Definition download (now : DateTime.t) (request : Request.t) (pk : Z)
    (payslips : gmap Z Payslip.t) : Response Downloaded * gmap Z Payslip.t :=
  match payslips !! pk with
  | None => (HTTP_404_NOT_FOUND, payslips)
  | Some payslip =>
    let '(payslip, payslips) :=
      if negb (downloaded payslip) then
        let payslip := set_downloaded true payslip in
        let payslip := set_download_date (Some now) payslip in
        (payslip, <[pk := payslip]> payslips)
      else (payslip, payslips) in
    (HTTP_200_OK
       (mkDownloaded "PDF generation not implemented yet"
          (payslip_number payslip)),
     payslips)
  end.

(** [official_email] is that column of the employee table, by employee id;
    the response reads it through the payslip's foreign key after the
    payslip has been saved. *)
Definition email (now : DateTime.t) (request : Request.t) (pk : Z)
    (official_email : gmap Z string) (payslips : gmap Z Payslip.t)
    : Response Emailed * gmap Z Payslip.t :=
  match payslips !! pk with
  | None => (HTTP_404_NOT_FOUND, payslips)
  | Some payslip =>
    let payslip := set_email_sent true payslip in
    let payslip := set_email_sent_date (Some now) payslip in
    let payslips := <[pk := payslip]> payslips in
    match official_email !! employee payslip with
    | Some address =>
      (HTTP_200_OK (mkEmailed "Payslip emailed successfully" address),
       payslips)
    | None => (HTTP_500_INTERNAL_SERVER_ERROR, payslips)
    end
  end.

____

** Exercise prompt **
Transcribe all of the material exactly. Omit nothing.

** Solution to the exercise **
Definition download (now : DateTime.t) (request : Request.t) (pk : Z)
    (payslips : gmap Z Payslip.t) : Response Downloaded * gmap Z Payslip.t :=
  match payslips !! pk with
  | None => (HTTP_404_NOT_FOUND, payslips)
  | Some payslip =>
    let '(payslip, payslips) :=
      if negb (downloaded payslip) then
        let payslip := set_downloaded true payslip in
        let payslip := set_download_date (Some now) payslip in
        (payslip, <[pk := payslip]> payslips)
      else (payslip, payslips) in
    (HTTP_200_OK
       (mkDownloaded "PDF generation not implemented yet"
          (payslip_number payslip)),
     payslips)
  end.

(** [official_email] is that column of the employee table, by employee id;
    the response reads it through the payslip's foreign key after the
    payslip has been saved. *)
Definition email (now : DateTime.t) (request : Request.t) (pk : Z)
    (official_email : gmap Z string) (payslips : gmap Z Payslip.t)
    : Response Emailed * gmap Z Payslip.t :=
  match payslips !! pk with
  | None => (HTTP_404_NOT_FOUND, payslips)
  | Some payslip =>
    let payslip := set_email_sent true payslip in
    let payslip := set_email_sent_date (Some now) payslip in
    let payslips := <[pk := payslip]> payslips in
    match official_email !! employee payslip with
    | Some address =>
      (HTTP_200_OK (mkEmailed "Payslip emailed successfully" address),
       payslips)
    | None => (HTTP_500_INTERNAL_SERVER_ERROR, payslips)
    end
  end.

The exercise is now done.